═══ Input records

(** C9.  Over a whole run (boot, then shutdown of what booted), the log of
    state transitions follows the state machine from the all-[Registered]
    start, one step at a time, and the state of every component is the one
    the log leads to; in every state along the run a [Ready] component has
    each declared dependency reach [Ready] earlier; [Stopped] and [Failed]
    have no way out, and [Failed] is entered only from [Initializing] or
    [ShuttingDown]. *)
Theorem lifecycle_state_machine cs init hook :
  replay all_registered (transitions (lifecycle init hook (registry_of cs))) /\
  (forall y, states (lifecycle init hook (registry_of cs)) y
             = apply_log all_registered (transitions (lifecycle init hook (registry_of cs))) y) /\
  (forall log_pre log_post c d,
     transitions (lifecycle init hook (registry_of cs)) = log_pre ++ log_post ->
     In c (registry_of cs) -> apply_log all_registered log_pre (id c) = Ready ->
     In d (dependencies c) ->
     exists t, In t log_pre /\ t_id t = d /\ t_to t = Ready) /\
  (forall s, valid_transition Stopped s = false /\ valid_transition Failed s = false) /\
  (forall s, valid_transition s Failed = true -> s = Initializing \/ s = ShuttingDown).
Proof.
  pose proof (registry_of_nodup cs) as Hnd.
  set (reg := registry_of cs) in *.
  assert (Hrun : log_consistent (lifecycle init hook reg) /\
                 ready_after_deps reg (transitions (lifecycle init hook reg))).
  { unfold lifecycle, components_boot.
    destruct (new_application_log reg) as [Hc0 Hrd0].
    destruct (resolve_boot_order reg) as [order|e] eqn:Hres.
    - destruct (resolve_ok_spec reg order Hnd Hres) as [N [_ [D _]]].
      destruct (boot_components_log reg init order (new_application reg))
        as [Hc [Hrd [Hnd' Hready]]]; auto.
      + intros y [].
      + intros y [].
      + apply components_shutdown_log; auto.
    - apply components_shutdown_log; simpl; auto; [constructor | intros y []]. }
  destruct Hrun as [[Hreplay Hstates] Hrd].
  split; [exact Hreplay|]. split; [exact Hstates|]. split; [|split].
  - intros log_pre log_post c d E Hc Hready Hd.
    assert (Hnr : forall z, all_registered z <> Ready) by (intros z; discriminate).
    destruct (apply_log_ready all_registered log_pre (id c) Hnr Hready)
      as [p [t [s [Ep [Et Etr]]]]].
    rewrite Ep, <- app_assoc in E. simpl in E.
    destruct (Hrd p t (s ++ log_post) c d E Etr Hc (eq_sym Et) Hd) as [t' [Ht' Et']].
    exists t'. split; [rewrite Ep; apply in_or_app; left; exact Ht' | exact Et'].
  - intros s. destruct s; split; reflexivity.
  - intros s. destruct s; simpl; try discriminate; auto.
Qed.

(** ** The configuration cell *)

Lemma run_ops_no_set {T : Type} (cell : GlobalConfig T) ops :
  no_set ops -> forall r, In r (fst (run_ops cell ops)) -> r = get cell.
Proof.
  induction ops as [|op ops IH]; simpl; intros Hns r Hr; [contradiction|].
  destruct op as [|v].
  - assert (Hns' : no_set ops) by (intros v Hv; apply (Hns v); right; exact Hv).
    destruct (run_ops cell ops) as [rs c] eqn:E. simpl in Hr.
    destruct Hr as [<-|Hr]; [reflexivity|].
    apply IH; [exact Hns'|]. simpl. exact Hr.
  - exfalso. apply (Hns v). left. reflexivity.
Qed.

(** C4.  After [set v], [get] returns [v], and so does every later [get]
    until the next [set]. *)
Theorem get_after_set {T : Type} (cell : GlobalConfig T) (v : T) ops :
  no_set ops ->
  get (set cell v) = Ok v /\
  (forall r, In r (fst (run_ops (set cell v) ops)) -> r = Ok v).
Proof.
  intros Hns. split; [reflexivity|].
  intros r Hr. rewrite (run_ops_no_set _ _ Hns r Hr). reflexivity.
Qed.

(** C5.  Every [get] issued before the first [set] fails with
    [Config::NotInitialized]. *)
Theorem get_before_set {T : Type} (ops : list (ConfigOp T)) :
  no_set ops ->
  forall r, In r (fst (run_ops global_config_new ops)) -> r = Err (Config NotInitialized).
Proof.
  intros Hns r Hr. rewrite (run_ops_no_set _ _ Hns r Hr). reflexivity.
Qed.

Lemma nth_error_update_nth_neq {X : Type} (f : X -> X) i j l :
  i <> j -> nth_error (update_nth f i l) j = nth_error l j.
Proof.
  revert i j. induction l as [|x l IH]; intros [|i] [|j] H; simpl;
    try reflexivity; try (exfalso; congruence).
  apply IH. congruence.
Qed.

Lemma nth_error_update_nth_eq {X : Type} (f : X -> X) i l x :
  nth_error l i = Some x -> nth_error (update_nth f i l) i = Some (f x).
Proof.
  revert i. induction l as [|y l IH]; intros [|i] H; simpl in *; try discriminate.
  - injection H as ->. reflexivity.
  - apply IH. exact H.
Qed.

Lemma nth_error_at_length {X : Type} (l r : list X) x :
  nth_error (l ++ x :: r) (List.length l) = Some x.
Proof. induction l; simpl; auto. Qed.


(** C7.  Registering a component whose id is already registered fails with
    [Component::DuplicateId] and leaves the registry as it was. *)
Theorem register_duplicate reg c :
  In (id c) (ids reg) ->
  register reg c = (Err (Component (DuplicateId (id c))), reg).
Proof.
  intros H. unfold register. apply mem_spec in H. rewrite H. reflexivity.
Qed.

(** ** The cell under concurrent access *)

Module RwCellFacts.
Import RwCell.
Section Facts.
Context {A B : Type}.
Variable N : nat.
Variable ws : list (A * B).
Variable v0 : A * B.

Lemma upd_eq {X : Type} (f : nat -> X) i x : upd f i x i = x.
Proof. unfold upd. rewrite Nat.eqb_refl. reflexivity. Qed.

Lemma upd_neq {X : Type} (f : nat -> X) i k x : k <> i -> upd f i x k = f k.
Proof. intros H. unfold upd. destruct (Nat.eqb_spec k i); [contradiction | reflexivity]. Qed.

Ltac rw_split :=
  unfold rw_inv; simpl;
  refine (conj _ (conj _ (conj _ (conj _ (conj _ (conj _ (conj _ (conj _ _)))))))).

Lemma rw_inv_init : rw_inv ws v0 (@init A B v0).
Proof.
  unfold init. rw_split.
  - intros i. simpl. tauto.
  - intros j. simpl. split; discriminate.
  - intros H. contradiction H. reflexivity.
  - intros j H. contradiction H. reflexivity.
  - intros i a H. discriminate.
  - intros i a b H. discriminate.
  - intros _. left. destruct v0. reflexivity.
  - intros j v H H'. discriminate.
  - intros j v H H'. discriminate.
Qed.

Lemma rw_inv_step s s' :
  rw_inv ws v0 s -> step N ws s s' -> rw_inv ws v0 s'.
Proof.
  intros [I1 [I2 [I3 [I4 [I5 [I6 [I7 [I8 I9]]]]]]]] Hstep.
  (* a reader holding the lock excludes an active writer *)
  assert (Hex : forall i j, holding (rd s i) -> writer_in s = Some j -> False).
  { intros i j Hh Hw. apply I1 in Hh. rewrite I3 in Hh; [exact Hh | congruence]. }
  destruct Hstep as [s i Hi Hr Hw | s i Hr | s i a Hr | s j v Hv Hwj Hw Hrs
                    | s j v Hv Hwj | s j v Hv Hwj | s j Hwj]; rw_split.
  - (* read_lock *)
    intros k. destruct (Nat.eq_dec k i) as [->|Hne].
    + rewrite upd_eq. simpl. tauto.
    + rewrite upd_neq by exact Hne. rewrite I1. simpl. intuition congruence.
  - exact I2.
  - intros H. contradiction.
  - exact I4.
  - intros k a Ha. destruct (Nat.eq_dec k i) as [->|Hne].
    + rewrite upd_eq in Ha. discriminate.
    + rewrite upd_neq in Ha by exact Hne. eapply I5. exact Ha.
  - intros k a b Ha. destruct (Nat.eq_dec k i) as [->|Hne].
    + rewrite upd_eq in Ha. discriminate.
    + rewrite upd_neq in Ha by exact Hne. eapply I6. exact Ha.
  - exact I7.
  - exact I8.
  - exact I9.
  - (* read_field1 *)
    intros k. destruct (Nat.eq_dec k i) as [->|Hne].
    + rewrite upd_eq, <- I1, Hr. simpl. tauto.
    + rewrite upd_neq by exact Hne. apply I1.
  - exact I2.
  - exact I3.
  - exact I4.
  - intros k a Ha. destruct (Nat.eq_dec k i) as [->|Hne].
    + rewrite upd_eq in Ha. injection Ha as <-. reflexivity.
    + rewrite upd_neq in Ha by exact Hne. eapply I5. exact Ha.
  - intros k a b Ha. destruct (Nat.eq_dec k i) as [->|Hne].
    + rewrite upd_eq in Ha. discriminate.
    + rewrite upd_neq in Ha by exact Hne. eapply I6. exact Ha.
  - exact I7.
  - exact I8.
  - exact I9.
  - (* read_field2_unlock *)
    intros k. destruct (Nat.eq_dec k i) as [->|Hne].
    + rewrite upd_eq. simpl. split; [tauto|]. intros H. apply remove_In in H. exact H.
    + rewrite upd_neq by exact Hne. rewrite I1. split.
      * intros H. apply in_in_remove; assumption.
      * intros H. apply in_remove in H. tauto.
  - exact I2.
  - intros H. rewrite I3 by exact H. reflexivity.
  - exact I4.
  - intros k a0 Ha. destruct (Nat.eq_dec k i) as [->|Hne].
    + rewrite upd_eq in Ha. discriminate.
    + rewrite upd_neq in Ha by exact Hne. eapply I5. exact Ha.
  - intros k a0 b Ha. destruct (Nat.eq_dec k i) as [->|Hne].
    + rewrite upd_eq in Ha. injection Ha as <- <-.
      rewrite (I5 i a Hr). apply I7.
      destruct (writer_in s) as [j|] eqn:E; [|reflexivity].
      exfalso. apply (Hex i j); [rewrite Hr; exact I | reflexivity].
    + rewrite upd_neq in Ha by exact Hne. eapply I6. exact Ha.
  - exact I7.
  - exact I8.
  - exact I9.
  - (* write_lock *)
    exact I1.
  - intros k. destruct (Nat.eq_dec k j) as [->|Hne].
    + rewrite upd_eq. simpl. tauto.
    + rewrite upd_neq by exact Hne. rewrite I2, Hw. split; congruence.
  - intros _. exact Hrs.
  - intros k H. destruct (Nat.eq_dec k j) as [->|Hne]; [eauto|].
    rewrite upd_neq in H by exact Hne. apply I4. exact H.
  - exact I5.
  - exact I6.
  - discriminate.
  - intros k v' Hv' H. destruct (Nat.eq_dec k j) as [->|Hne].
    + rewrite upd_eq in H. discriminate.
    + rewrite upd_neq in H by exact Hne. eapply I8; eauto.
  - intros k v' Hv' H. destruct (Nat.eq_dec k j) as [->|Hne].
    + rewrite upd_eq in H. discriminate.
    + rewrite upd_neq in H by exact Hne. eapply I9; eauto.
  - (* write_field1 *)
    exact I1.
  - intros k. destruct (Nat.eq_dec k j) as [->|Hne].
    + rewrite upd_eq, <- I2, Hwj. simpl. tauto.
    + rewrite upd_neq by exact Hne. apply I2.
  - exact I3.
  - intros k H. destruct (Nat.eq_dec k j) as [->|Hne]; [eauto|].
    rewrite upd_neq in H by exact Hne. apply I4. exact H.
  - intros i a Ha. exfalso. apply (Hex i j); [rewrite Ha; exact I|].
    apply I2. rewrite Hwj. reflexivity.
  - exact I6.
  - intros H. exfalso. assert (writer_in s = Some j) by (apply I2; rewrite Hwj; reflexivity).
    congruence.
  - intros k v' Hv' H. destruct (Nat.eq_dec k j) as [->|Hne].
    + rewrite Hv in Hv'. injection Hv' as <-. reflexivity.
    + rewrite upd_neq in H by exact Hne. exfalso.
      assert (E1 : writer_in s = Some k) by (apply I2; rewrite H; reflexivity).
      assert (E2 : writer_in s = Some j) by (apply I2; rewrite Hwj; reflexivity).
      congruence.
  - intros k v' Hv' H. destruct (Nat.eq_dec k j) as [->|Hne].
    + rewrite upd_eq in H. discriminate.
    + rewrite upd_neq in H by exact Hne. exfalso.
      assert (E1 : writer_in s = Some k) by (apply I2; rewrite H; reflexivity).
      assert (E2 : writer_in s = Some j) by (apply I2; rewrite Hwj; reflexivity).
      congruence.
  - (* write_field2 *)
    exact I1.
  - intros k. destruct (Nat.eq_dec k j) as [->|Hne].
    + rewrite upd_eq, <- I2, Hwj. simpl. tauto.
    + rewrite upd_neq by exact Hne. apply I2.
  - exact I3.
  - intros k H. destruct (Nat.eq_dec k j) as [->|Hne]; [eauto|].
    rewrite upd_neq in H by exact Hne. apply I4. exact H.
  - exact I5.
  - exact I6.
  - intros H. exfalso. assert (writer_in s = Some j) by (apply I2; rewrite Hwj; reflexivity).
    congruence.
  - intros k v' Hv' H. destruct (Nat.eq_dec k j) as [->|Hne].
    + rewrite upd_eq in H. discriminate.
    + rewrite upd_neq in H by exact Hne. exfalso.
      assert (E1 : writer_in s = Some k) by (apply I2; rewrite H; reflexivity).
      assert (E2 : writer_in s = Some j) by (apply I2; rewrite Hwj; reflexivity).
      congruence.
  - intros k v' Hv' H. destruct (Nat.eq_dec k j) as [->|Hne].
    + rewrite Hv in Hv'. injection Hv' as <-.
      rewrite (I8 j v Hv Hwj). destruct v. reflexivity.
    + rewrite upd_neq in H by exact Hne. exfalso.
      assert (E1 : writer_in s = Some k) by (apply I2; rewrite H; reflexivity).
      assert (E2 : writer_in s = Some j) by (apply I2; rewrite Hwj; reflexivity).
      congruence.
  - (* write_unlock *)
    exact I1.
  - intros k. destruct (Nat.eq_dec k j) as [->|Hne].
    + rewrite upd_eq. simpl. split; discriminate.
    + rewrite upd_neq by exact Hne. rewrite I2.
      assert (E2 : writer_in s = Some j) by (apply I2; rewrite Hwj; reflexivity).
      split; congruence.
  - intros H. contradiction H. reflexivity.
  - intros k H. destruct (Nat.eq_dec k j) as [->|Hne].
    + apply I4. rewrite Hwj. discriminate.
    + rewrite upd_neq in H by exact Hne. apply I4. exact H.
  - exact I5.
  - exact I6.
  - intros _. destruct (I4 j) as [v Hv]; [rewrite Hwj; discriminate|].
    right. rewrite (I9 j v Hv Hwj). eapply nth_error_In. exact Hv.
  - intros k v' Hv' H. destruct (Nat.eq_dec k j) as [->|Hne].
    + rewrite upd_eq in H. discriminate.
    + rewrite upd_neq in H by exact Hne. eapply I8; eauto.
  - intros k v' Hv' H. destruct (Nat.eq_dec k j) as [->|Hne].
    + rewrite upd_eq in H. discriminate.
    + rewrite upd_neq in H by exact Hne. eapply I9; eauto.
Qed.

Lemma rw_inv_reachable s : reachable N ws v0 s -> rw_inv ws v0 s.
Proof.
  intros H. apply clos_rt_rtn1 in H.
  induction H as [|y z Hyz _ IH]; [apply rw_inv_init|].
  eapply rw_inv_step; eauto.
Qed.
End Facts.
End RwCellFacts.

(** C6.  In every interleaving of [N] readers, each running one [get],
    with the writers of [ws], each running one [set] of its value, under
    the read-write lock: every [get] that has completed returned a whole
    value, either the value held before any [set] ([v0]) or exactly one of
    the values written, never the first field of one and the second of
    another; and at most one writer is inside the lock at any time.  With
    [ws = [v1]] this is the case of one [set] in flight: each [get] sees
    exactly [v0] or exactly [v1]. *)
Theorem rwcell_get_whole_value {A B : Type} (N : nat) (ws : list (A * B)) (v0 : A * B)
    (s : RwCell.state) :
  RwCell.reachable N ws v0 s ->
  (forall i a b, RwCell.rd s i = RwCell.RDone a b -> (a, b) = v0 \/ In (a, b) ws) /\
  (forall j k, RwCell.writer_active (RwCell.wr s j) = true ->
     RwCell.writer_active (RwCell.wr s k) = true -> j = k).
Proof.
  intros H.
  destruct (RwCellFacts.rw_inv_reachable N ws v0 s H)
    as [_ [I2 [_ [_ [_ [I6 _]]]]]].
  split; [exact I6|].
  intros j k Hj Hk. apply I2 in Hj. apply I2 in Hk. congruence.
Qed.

══════

§ What needs to be done: Print only these lines, please. They run from the start of the entries above to the line containing "rewrite Ep, <- app_assoc", both ends included, and must match exactly.

§ Task solution:
(** C9.  Over a whole run (boot, then shutdown of what booted), the log of
    state transitions follows the state machine from the all-[Registered]
    start, one step at a time, and the state of every component is the one
    the log leads to; in every state along the run a [Ready] component has
    each declared dependency reach [Ready] earlier; [Stopped] and [Failed]
    have no way out, and [Failed] is entered only from [Initializing] or
    [ShuttingDown]. *)
Theorem lifecycle_state_machine cs init hook :
  replay all_registered (transitions (lifecycle init hook (registry_of cs))) /\
  (forall y, states (lifecycle init hook (registry_of cs)) y
             = apply_log all_registered (transitions (lifecycle init hook (registry_of cs))) y) /\
  (forall log_pre log_post c d,
     transitions (lifecycle init hook (registry_of cs)) = log_pre ++ log_post ->
     In c (registry_of cs) -> apply_log all_registered log_pre (id c) = Ready ->
     In d (dependencies c) ->
     exists t, In t log_pre /\ t_id t = d /\ t_to t = Ready) /\
  (forall s, valid_transition Stopped s = false /\ valid_transition Failed s = false) /\
  (forall s, valid_transition s Failed = true -> s = Initializing \/ s = ShuttingDown).
Proof.
  pose proof (registry_of_nodup cs) as Hnd.
  set (reg := registry_of cs) in *.
  assert (Hrun : log_consistent (lifecycle init hook reg) /\
                 ready_after_deps reg (transitions (lifecycle init hook reg))).
  { unfold lifecycle, components_boot.
    destruct (new_application_log reg) as [Hc0 Hrd0].
    destruct (resolve_boot_order reg) as [order|e] eqn:Hres.
    - destruct (resolve_ok_spec reg order Hnd Hres) as [N [_ [D _]]].
      destruct (boot_components_log reg init order (new_application reg))
        as [Hc [Hrd [Hnd' Hready]]]; auto.
      + intros y [].
      + intros y [].
      + apply components_shutdown_log; auto.
    - apply components_shutdown_log; simpl; auto; [constructor | intros y []]. }
  destruct Hrun as [[Hreplay Hstates] Hrd].
  split; [exact Hreplay|]. split; [exact Hstates|]. split; [|split].
  - intros log_pre log_post c d E Hc Hready Hd.
    assert (Hnr : forall z, all_registered z <> Ready) by (intros z; discriminate).
    destruct (apply_log_ready all_registered log_pre (id c) Hnr Hready)
      as [p [t [s [Ep [Et Etr]]]]].
    rewrite Ep, <- app_assoc in E. simpl in E.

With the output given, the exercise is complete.